Drummond, who switched to jersey No. 30, gave up nine hits and four runs, though only two were earned, in five plus innings to take the loss.

 The UC Irvine men’s basketball team wraps up the regular season Saturday at Cal State Fullerton. The Anteaters (11-18, 7-8) have locked up one of eight berths in the Big West tournament, March 11-14 at the Anaheim Convention Center.

 The No. 2-ranked Vanguard women’s basketball team, which clinched the Golden State Athletic Conference regular-season title with an 86-79 win over No. 17-ranked Westmont Saturday, will open the GSAC Tournament Wednesday as the top seed in the eight-team event.

No. 8-ranked Point Loma Nazarene which won the regular-season and tournament titles last season, only to see Vanguard have the last laugh by winning the NAIA Division I national title, was the only team to defeat Vanguard in conference play this season.
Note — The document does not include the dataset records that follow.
(** Reinitialising puts the context back in order. *)
Lemma run_reinit_inv t r ctx :
  type_ok t = true -> cc_reinit t = Some r -> ctx_pre ctx -> ctx_inv t (run_reinit r ctx).
Proof.
  intros Ht Hr [Hs Hb]. unfold ctx_inv, send_wf, http_state_ok, recv_wf, buf_wf in *.
  assert (Hp : cc_parse t = Some http_parse -> r = http_reinit).
  { intros E. unfold type_ok in Ht. rewrite E, Hr in Ht.
    destruct (cc_init t) as [[]|], r; rewrite ?andb_false_r in Ht; done. }
  pose proof (blen_nonneg (rb_data (recv ctx))).
  destruct r; cbn in *; (split; [lia|]); (split; [destruct (rb_blk (recv ctx)); [|done];
    split; [done|lia]|]); intros E; specialize (Hp E); try done.
  exists sw_start. split; [done|]. destruct (rb_blk (recv ctx)); [|done]. apply parser_inv_start.
Qed.

(** What identifies a peer and is never changed by a handler. *)
Definition same_peer (p p' : ngx_upstream_check_peer_t) : Prop :=
  conf p' = conf p /\ shm p' = shm p /\ index p' = index p /\ peer_addr p' = peer_addr p
  /\ check_peer_addr p' = check_peer_addr p /\ upstream_name p' = upstream_name p
  /\ pool p' = pool p /\ p_send_handler p' = p_send_handler p /\ p_recv_handler p' = p_recv_handler p
  /\ p_init p' = p_init p /\ p_parse p' = p_parse p /\ p_reinit p' = p_reinit p.

Lemma same_peer_refl p : same_peer p p.
Proof. by repeat split. Qed.

Lemma same_peer_trans p q r : same_peer p q -> same_peer q r -> same_peer p r.
Proof. unfold same_peer. intros. destruct_and!. split_and!; congruence. Qed.
(** How the handler of a connection ends. *)
Lemma run_handler_ends t now p s c h i :
  peer_inv t p -> connection p = Some c ->
  (c_write c = Some h \/ (c_read c = Some h
     /\ (p_parse p = Some http_parse -> response_fits pagesize (io_recv i) p))) ->
  exists p' s', run_handler now regex_exec garbage pagesize h i (p, s) = Some (p', s') /\ same_peer p p'
    /\ (s' = s \/ (h <> discard_handler /\ at_rest p' /\ exists b, s' = verdict now (conf p) b s)
        \/ (h = discard_handler /\ at_rest p' /\ s' = s <| owner := NGX_INVALID_PID |>)).
Proof using Hpg.
  intros Hi Ec Hh. destruct (decide (h = discard_handler)) as [->|Hnd].
  - destruct (discard_safe t i p s c Hi Ec) as (p' & s' & E & _ & Hsame & _ & [[= -> ->]|[-> Hr]]);
      eexists _, _; (split; [exact E|]); split; try done; [by left|right; right; done].
  - destruct (run_handler_handled t now p s c h i Hi Ec Hnd Hh) as (p' & s' & E & _ & Hsame & _ & Ho).
    exists p', s'. split; [done|]. split; [done|]. destruct Ho as [->|(b & Hb & Hr)]; [by left|]. right. left. split; [done|]. split; [done|]. by exists b.
Qed.

(** A connection event runs its handler without a crash. *)
Lemma run_event_safe w k p c h i :
  proc_inv w -> peer_of w k = Some p -> connection p = Some c ->
  (c_write c = Some h \/ (c_read c = Some h
     /\ (p_parse p = Some http_parse -> response_fits pagesize (io_recv i) p))) ->
  exists w', run_event regex_exec garbage pagesize h i w k = Some w' /\ proc_inv w'.
Proof using Hpg.
  intros Hinv Hp Ec Hh. unfold run_event. destruct (exit_flag w) eqn:Hex.
  { edestruct guarded_exit as (w' & E & Hx); [exact Hex|]. exists w'. split; [exact E|].
    by apply proc_inv_exit. }
  eapply with_cell_timeout; [done|done| |done|congruence|].
  { eapply pending_shm; try done. intros (_ & _ & ?). congruence. }
  intros t s c' Hi Ec'. destruct (decide (h = discard_handler)) as [->|Hnd].
  - destruct (discard_safe t i p s c Hi Ec) as (p' & s' & E & ? & ? & _). by exists p', s'.
  - eapply handled_safe. exact (run_handler_handled t (ngx_current_msec w) p s c h i Hi Ec Hnd Hh).
Qed.

Lemma step_begin_safe w k p i :
  proc_inv w -> peer_of w k = Some p -> timer_due (ngx_current_msec w) (check_ev p) = true ->
  exists w', cm_begin i (upd_peer k expire_check w) k = Some w' /\ proc_inv w'.
Proof.
  intros Hinv Ep Ed%timer_due_set. destruct (upd_peer_same w k expire_check) as (E1 & E2 & E3).
  assert (Hinv' : proc_inv (upd_peer k expire_check w)).
  { apply proc_inv_upd; [|done| |done].
    - intros t q (Hty & H). split; [by eapply typed_same; [|exact Hty]; same_peer_tac|done].
    - intros q (? & ? & ?). by split_and!. }
  destruct (exit_flag w) eqn:Hex; [apply begin_idle; auto|].
  assert (has_shm w = true) by (eapply pending_shm; try done; intros (? & _); congruence).
  eapply begin_ok; [done|done|congruence|]. rewrite E3, Ep. reflexivity.
Qed.

Lemma step_timeout_safe w k p :
  proc_inv w -> peer_of w k = Some p -> timer_due (ngx_current_msec w) (check_timeout_ev p) = true ->
  exists w', cm_timeout (upd_peer k expire_timeout w) k = Some w' /\ proc_inv w'.
Proof.
  intros Hinv Ep Ed%timer_due_set. destruct (upd_peer_same w k expire_timeout) as (E1 & E2 & E3).
  destruct (exit_flag w) eqn:Hex.
  { destruct (timeout_exit (upd_peer k expire_timeout w) k) as (w' & E & Hx); [congruence|].
    exists w'. split; [done|]. by apply proc_inv_exit. }
  assert (Hinv' : proc_inv (upd_peer k expire_timeout w)).
  { apply proc_inv_upd; [|done| |done].
    - intros t q (Hty & A & B & _ & C). split; [by eapply typed_same; [|exact Hty]; same_peer_tac|].
      by split_and!.
    - intros q (? & ? & ?). by split_and!. }
  assert (Hsh : has_shm w = true)
    by (eapply pending_shm; try done; intros (_ & ? & _); congruence).
  eapply timeout_ok; [done|done|congruence|rewrite E3, Ep; reflexivity|]. cbn.
  destruct (has_shm_inv w Hsh) as (ps & sh & Eps & Esh).
  unfold peer_of in Ep. rewrite Eps in Ep. pose proof (Hinv Hex ps k p Eps Ep) as H.
  rewrite Esh in H. destruct H as (_ & _ & t & (_ & _ & _ & H & _)). by apply H.
Qed.

Lemma step_safe w ev i :
  proc_inv w -> fits pagesize w ev i -> exists w', run w ev i = Some w' /\ proc_inv w'.
Proof.
  intros Hinv Hfit. destruct ev as [k|k|k|k|ms|]; cbn [step].
  - destruct (peer_of w k) as [p|] eqn:Ep; [|by exists w].
    destruct (timer_due _ _) eqn:Ed; [|by exists w]. by eapply step_begin_safe.
  - destruct (peer_of w k) as [p|] eqn:Ep; [|by exists w].
    destruct (timer_due _ _) eqn:Ed; [|by exists w]. by eapply step_timeout_safe.
  - unfold conn_of. destruct (peer_of w k) as [p|] eqn:Ep; [|by exists w]. cbn.
    destruct (connection p) as [c|] eqn:Ec; [|by exists w]. cbn.
    destruct (c_write c) as [h|] eqn:Eh; [|by exists w]. eapply run_event_safe; eauto.
  - unfold conn_of. destruct (peer_of w k) as [p|] eqn:Ep; [|by exists w]. cbn.
    destruct (connection p) as [c|] eqn:Ec; [|by exists w]. cbn.
    destruct (c_read c) as [h|] eqn:Eh; [|by exists w]. eapply run_event_safe; eauto.
  - eexists. split; [done|]. exact Hinv.
  - eexists. split; [done|]. apply proc_inv_exit. unfold exit_flag. cbn. by rewrite orb_true_r.
Qed.

Lemma reachable_inv w0 w :
  proc_inv w0 -> reachable regex_exec garbage pagesize w0 w -> proc_inv w.
Proof.
  intros H0. induction 1 as [|w ev i w' _ IH Hfit E]; [done|].
  destruct (step_safe w ev i IH Hfit) as (w2 & E2 & H2). rewrite E in E2. by simplify_eq.
Qed.

End Runs.
(* ===== verification/Inet.v ===== *)
(** * Socket addresses as text

    [ngx_inet6_ntop] and [ngx_sock_ntop] of [src/core/ngx_inet.c], which name
    the address a check connects to.  A [sockaddr] is its bytes on a
    little-endian machine: the family in bytes 0 and 1, the port in network
    order in bytes 2 and 3, the IPv4 address in bytes 4 to 7, the IPv6
    address in bytes 8 to 23, the path of a unix socket from byte 2. *)

From S2P Require Import Prelude NgxString.

Definition AF_UNIX : Z := 1.
Definition AF_INET : Z := 2.
Definition AF_INET6 : Z := 10.

Definition NGX_INET_ADDRSTRLEN : nat := 15.
Definition NGX_INET6_ADDRSTRLEN : nat := 45.

Definition byte_at (p : bytes) (i : nat) : Z := nth i p 0.

Definition sa_family (sa : bytes) : Z := byte_at sa 0 + 256 * byte_at sa 1.

(** [ntohs(sin->sin_port)] *)
Definition sa_port (sa : bytes) : Z := byte_at sa 2 * 256 + byte_at sa 3.

(** [ngx_sprintf]: the end of the buffer is the last address; every call below
    writes at most 15 bytes, less than this room. *)
Definition ngx_sprintf (fmt : bytes) (args : list fmt_arg) : option bytes := ngx_vslprintf 64 fmt args.

(** The search for the longest run of zero groups.  [(ngx_uint_t) -1] stands
    for none in [zero] and [last]. *)
Record zero_run := mk_run { z_zero : Z; z_last : Z; z_max : Z; z_n : Z }.

Definition run_close (s : zero_run) : zero_run :=
  if z_max s <? z_n s then mk_run (z_last s) (z_last s) (z_n s) (z_n s) else s.

Definition run_step (p : bytes) (s : zero_run) (i : nat) : zero_run :=
  if negb (byte_at p i =? 0) || negb (byte_at p (i + 1) =? 0) then
    let s := run_close s in mk_run (z_zero s) (z_last s) (z_max s) 0
  else
    mk_run (z_zero s) (if z_n s =? 0 then Z.of_nat i else z_last s) (z_max s) (z_n s + 1).

Definition longest_run (p : bytes) : zero_run :=
  run_close (foldl (run_step p) (mk_run (u64 (-1)) (u64 (-1)) 1 0) [0; 2; 4; 6; 8; 10; 12; 14]%nat).
Definition ngx_stream_upstream_check_shm_size := upstream_check_shm_size.
Definition ngx_http_upstream_check_shm_size := upstream_check_shm_size.

(** ** Creating configurations; [None] when an allocation fails *)

Definition check_create_main_conf (ok1 ok2 ok3 : bool) : option check_main_conf_t :=
  if ok1 && ok2 && ok3 then Some (mk_main_conf 0 (mk_peers [] 0 [] None)) else None.

Definition ngx_stream_upstream_check_create_main_conf := check_create_main_conf.
Definition ngx_http_upstream_check_create_main_conf := check_create_main_conf.

(** [ngx_pcalloc] and the assignments; [check_interval] stays 0. *)
Definition srv_conf_unset (params : cptr (list bytes)) : ngx_upstream_check_srv_conf_t :=
  mk_srv_conf NGX_CONF_UNSET_UINT NGX_CONF_UNSET_UINT NGX_CONF_UNSET_UINT 0 NGX_CONF_UNSET_UINT
    NGX_CONF_UNSET_UINT Unset None 0 Unset params 0.

Definition ngx_stream_upstream_check_create_srv_conf (ok : bool) : option ngx_upstream_check_srv_conf_t :=
  if ok then Some (srv_conf_unset Null) else None.

Definition ngx_http_upstream_check_create_srv_conf (ok1 ok2 : bool) : option ngx_upstream_check_srv_conf_t :=
  if ok1 && ok2 then Some (srv_conf_unset (Ptr [])) else None.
Vanguard (26-3, 19-1 in conference) will host any tournament game in which it plays. The semifinals are Friday and the final is Monday.

 UC Irvine’s men’s varsity eight crew won the featured race Saturday at the Parker Cup in Marina Del Rey, defeating runner-up Loyola Marymount (by nearly three seconds) and San Diego State with a time of six minutes, 10.1 seconds over 2,000 meters.

 The UC Irvine baseball team, ranked No. 5 by Baseball America, takes a 5-2 record into tonight’s home opener against Loyola Marymount at 6 p.m.

First-year LMU Coach Jason Gill should feel at home, since he was a UCI assistant under John Savage.

If you want to see Coach Mike Gillespie’s Anteaters, tonight might be a good time. Other than an exhibition against a Japanese team on March 11, they do not play again at home until March 13, when they open a three-game nonconference series against Tulane.

 The UCI offense, heralded before the season as perhaps the best since the school revived the program in 2002, is hitting just .258 thus far.

At least as surprising has been the torrid start of freshman DJ Crumlich, who is hitting a team-best .455 in 11 at-bats.

Sophomore designated hitter Ryan Fisher is doing his share, hitting .409 with seven RBIs, second only to junior catcher Francis Larson (nine).